Speed up the opening riff to 'Black Diamond', tack on a terrible chorus and complain about paying taxes and you've got the essence of 'Betrayed'. I suppose it would be passable if you've never heard rock music before, or indeed, any music, ever. Try to imagine a song considered too dumb for ZZ Top's Recycler but have Gene Simmons sing it instead, and voila! You've conjured up 'Prisoner of Love'. Can it get worse? Yes. If you've ever wondered what Kiss what sound like if they did a cover of Def Leppard's 'Pour Some Sugar On Me', but somehow made that wretched ditty even more pathetic, then look no further than 'Read My Body'.
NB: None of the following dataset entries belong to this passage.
(* ===== verification/LtsAlgorithm.v ===== *)
(** * Determinism, action loops and divergences
    ([lts_algorithm.h], [liblts_add_an_action_loop.h] and the divergence marking of
    [lts_utilities.h], of [libraries/lts])

    The theorem: the determinism check is exact without hidden labels; with them it
    is not. *)

From Stdlib Require Import Lia.
From stdpp Require Import base numbers sets list gmap sorting relations strings.
From S2P Require Import Prelude Lts.

#[local] Arguments Nat.ltb : simpl never.
#[local] Arguments Nat.eqb : simpl never.

Section Algorithms.
Context {SL AL : Type} `{!EqDecision SL} `{!EqDecision AL}.
Context (tau_action : AL).
Abbreviation lts := (lts SL AL).

(** ** [is_deterministic] *)

(** The loop over the sorted transitions; [previous_t] is [None] before the first. *)
Fixpoint no_conflict (previous_t : option transition) (ts : list transition) : bool :=
  match ts with
  | [] => true
  | t :: ts =>
      match previous_t with
      | Some u =>
          if (from u =? from t) && (label u =? label t) && negb (to u =? to t) then false
          else no_conflict (Some t) ts
      | None => no_conflict (Some t) ts
      end
  end.

Definition is_deterministic (l : lts) : bool :=
  if num_transitions l =? 0 then true
  else no_conflict None (sort_transitions (m_transitions l) (m_hidden_label_set l) src_lbl_tgt).
(** ** Action loops and divergences *)

Definition add_an_action_loop_to_each_state (action : nat) (l : lts) : lts :=
  foldl (fun l i => add_transition (Transition i action i) l) l (seq 0 (num_states l)).

(** [lab] is [make_divergence_label("!@*&divergence&*@!")] of the label class. *)
Definition mark_explicit_divergence_transitions (lab : AL) (l : lts) : option (lts * nat) :=
  '(l, divergent_transition_label) ← add_action tau_action lab l;
  if S divergent_transition_label =? num_action_labels l then
    Some (set_transitions
      ((fun t => if is_tau (apply_hidden_label_map (label t) l) && (to t =? from t)
                 then Transition (to t) divergent_transition_label (to t) else t) <$> m_transitions l) l,
      divergent_transition_label)
  else None.

Definition unmark_explicit_divergence_transitions (divergent_transition_label : nat) (l : lts) : lts :=
  set_transitions
    ((fun t => if label t =? divergent_transition_label
               then Transition (from t) const_tau_label_index (from t) else t) <$> m_transitions l) l.
(** ** Determinism *)

Definition pairwise_deterministic (ts : list transition) : Prop :=
  forall t1 t2, t1 ∈ ts -> t2 ∈ ts -> from t1 = from t2 -> label t1 = label t2 -> to t1 = to t2.

(** The order of [src_lbl_tgt] without hidden labels. *)
Lemma slt_le t1 t2 : not_less (compare_transitions src_lbl_tgt ∅) t1 t2 ->
  from t1 < from t2 \/ (from t1 = from t2 /\ (label t1 < label t2 \/ (label t1 = label t2 /\ to t1 <= to t2))).
Proof.
  unfold not_less. rewrite compare_transitions_key. unfold sort_key, apply_hidden_labels.
  rewrite !decide_False by set_solver. cbn. intros H.
  repeat match type of H with
  | context [?x <? ?y] => destruct (Nat.ltb_spec x y); cbn in H
  | context [?x =? ?y] => destruct (Nat.eqb_spec x y); cbn in H
  end; try done; lia.
Qed.

Lemma no_conflict_spec u ts :
  StronglySorted (not_less (compare_transitions src_lbl_tgt ∅)) (u :: ts) ->
  no_conflict (Some u) ts = true <-> pairwise_deterministic (u :: ts).
Proof.
  revert u. induction ts as [|t ts IH]; intros u Hs.
  - split; [|done]. intros _ t1 t2 ->%list_elem_of_singleton ->%list_elem_of_singleton. done.
  - inversion Hs as [|? ? Hs' Hu]. subst. specialize (IH t Hs'). rewrite Forall_forall in Hu.
    inversion Hs' as [|? ? _ Ht]. subst. rewrite Forall_forall in Ht. cbn [no_conflict].
    destruct ((from u =? from t) && (label u =? label t) && negb (to u =? to t)) eqn:Ec.
    + apply andb_true_iff in Ec as [[Ef El]%andb_true_iff Et%negb_true_iff]. apply Nat.eqb_eq in Ef, El. apply Nat.eqb_neq in Et.
      split; [done|]. intros Hd. destruct Et. apply Hd; [left|right; left|done|done].
    + rewrite IH. split.
      * assert (Hut : from u = from t -> label u = label t -> to u = to t).
        { intros Ef El. rewrite Ef, El, !Nat.eqb_refl in Ec. cbn in Ec. by apply negb_false_iff, Nat.eqb_eq in Ec. }
        intros Hd. assert (Huz : forall z, z ∈ t :: ts -> from u = from z -> label u = label z -> to u = to z).
        { intros z Hz Ef El. pose proof (slt_le _ _ (Hu t ltac:(left))) as H1.
          apply elem_of_cons in Hz as Hz'. destruct Hz' as [->|Hz']; [auto|].
          pose proof (slt_le _ _ (Ht z Hz')) as H2.
          rewrite (Hut ltac:(lia) ltac:(lia)). apply Hd; [left|done|lia|lia]. }
        intros t1 t2 [->|H1]%elem_of_cons [->|H2]%elem_of_cons Ef El; [done|by apply Huz| |by apply Hd].
        symmetry. by apply Huz.
      * intros Hd t1 t2 H1 H2. apply Hd; by right.
Qed.

(** Without hidden labels [is_deterministic] is exact: it holds if and only
    if no state has two transitions with the same label to different states. *)
Lemma is_deterministic_correct l :
  m_hidden_label_set l = ∅ -> is_deterministic l = true <-> pairwise_deterministic (m_transitions l).
Proof.
  intros Hh. unfold is_deterministic. rewrite Hh. destruct (Nat.eqb_spec (num_transitions l) 0) as [E|E].
  - apply nil_length_inv in E. rewrite E. split; [|done]. intros _ t1 t2 H. by apply elem_of_nil in H.
  - pose proof (sort_transitions_perm (m_transitions l) ∅ src_lbl_tgt) as Hp.
    pose proof (sort_transitions_sorted (m_transitions l) ∅ src_lbl_tgt) as Hs.
    destruct (sort_transitions (m_transitions l) ∅ src_lbl_tgt) as [|u ts].
    + apply Permutation_nil_l in Hp. unfold num_transitions in E. by rewrite <- Hp in E.
    + cbn [no_conflict]. rewrite no_conflict_spec by done. unfold pairwise_deterministic. by setoid_rewrite Hp.
Qed.
(** ** Divergences *)

(** Marking the tau loops with a fresh label and unmarking them again gives
    the transitions back with the actions they had; in between no state has a tau
    loop, so that [mark_explicit_divergence_transitions] makes divergences
    visible to an algorithm that removes tau loops. *)
Lemma mark_unmark_divergences lab l :
  wf_lts tau_action l -> lab <> tau_action -> lab ∉ m_action_labels l ->
  (forall k, k ∈ m_hidden_label_set l -> k < num_action_labels l) ->
  exists l' d, mark_explicit_divergence_transitions lab l = Some (l', d) /\
    m_action_labels l' !! d = Some lab /\
    (forall t, t ∈ m_transitions l' -> is_tau (apply_hidden_label_map (label t) l') = true -> from t <> to t) /\
    behaviour (unmark_explicit_divergence_transitions d l') = behaviour l.
Proof.
  intros Hw Ht Hf Hh. unfold mark_explicit_divergence_transitions, add_action. rewrite !decide_False by done.
  cbn [mbind option_bind]. unfold num_action_labels. cbn [m_action_labels set_action_labels]. rewrite length_app, Nat.add_1_r, Nat.eqb_refl.
  eexists _, _. split; [done|]. set (d := length (m_action_labels l)).
  assert (Hd : d ∉ m_hidden_label_set l) by (intros H; apply Hh in H; unfold num_action_labels in H; lia).
  pose proof (lookup_lt_Some _ _ _ (wf_tau _ l Hw)) as Hpos. split_and!.
  - cbn. rewrite lookup_app_r, Nat.sub_diag by (unfold d; lia). done.
  - intros t (t' & -> & Ht')%list_elem_of_fmap. unfold apply_hidden_label_map. cbn.
    destruct (is_tau _ && (to t' =? from t')) eqn:E; cbn.
    + rewrite decide_False by done. unfold is_tau, const_tau_label_index. intros E'%Nat.eqb_eq. unfold d in *. lia.
    + intros Htau Hft. rewrite Htau, Hft, Nat.eqb_refl in E. done.
  - unfold behaviour. cbn. rewrite <- !list_fmap_compose. apply list_fmap_ext. intros i t Hi.
    apply list_elem_of_lookup_2, (wf_label _ l Hw) in Hi as Hlt. unfold compose, action_of, apply_hidden_label_map. cbn.
    unfold is_tau. destruct (Nat.eqb_spec (if decide (label t ∈ m_hidden_label_set l) then const_tau_label_index else label t) const_tau_label_index) as [E|E];
      [destruct (Nat.eqb_spec (to t) (from t)) as [Eft|Eft]|]; cbn.
    + rewrite Nat.eqb_refl. cbn. rewrite E, Eft. f_equal. f_equal.
      destruct (decide (const_tau_label_index ∈ m_hidden_label_set l)); by apply lookup_app_l.
    + rewrite (proj2 (Nat.eqb_neq (label t) d)) by (unfold d; lia). f_equal. f_equal. apply lookup_app_l. case_decide; [done|lia].
    + rewrite (proj2 (Nat.eqb_neq (label t) d)) by (unfold d; lia). f_equal. f_equal. apply lookup_app_l. case_decide; [done|lia].
Qed.

End Algorithms.

(** *** Example and witness *)

(** State 0 has two transitions with label 1; both labels are hidden. *)
Definition hidden_choice : lts nat string :=
  mk_lts 4 0 [Transition 0 1 1; Transition 0 2 2; Transition 0 1 3] [] ["tau"; "a"; "b"]%string {[1; 2]}.

(** With hidden labels the transitions are sorted by the hidden label but compared
    by the original one, so that equal labels need not be neighbours. *)
Lemma is_deterministic_hidden_wrong :
  is_deterministic hidden_choice = true /\ ~ pairwise_deterministic (m_transitions hidden_choice).
Proof.
  split; [by vm_compute|]. intros H.
  specialize (H (Transition 0 1 1) (Transition 0 1 3) ltac:(cbn; set_solver) ltac:(cbn; set_solver) eq_refl eq_refl).
  discriminate H.
Qed.

(** A state with a hidden loop and a visible one. *)
Definition loops : lts nat string := mk_lts 1 0 [Transition 0 1 0; Transition 0 2 0] [] ["tau"; "a"; "b"]%string {[1]}.

Lemma loops_wf : wf_lts "tau"%string loops.
Proof.
  split; [done|apply (bool_decide_unpack _); by vm_compute|..];
    intros t Ht; repeat (apply elem_of_cons in Ht as [->|Ht]; [cbn; lia|]); by apply elem_of_nil in Ht.
Qed.

Lemma loops_hidden k : k ∈ m_hidden_label_set loops -> k < num_action_labels loops.
Proof. cbn. intros ->%elem_of_singleton. lia. Qed.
It goes on. Hitherto I've been running down the tracks in order, but really once you're past the relative highlight of 'Hide Your Heart' you can pick a song at random and I guarantee you that it'll be so bad that you will feel your IQ dropping in real time. 'Boomerang'? 'Cadillac Dreams'? 'Somewhere Between Heaven and Hell'? 'The Street Giveth and the Street Taketh Away' (yes, really)? This is the kind of music that drives people otherwise disposed towards guitar or drums to rediscover the lost art of mime.

It's not as if Kiss ever did anything revolutionary in their career - musically speaking, that is. 'I Was Made For Loving You' was a bit of a curio as a disco-rock fusion that actually works, but the real genius of Kiss lay in their onstage presentation and the way this was subsequently monetised. Chalk that up to the naked avarice of Gene Simmons and the sheer bloody-mindedness of Paul Stanley, the combination of which ensures Kiss chug on profitably to this day. Yet even though their paleo-rock of the 1970s was derivative and silly, it was distinctive. Probably the biggest crime of Hot In The Shade is that Kiss stopped playing Kiss songs and instead churned out bad parodies of songs whose formulae had proved successful for other bands. I've already mentioned Def Leppard and ZZ Top, but 'Love's A Slap In The Face' could be a Ratt outtake and 'Forever' is, ahem, "inspired" by Cheap Trick's 'The Flame'.

Alright, I've had enough. If I'm going to be charitable, I didn't cringe too much at 'Little Caesar' and whilst 'Silver Spoon' is mostly bobbins I cracked a smile at the "whoa-oh-a-whoah" chorus. If earlier in the decade (Hot In The Shade came out in 1989) Kiss revived flagging interest in their career by unmasking, this is the album that should've seen them committed to a witness protection scheme.  Hot In The Shade saw Kiss trying to play catch-up with the hairspray crowd - a mob that they could legitimately claim to have inspired - and failing miserably, depressingly. Alice Cooper pulled off this ruse (and pretty much everything else, come to think of it) much better. Utterly charmless.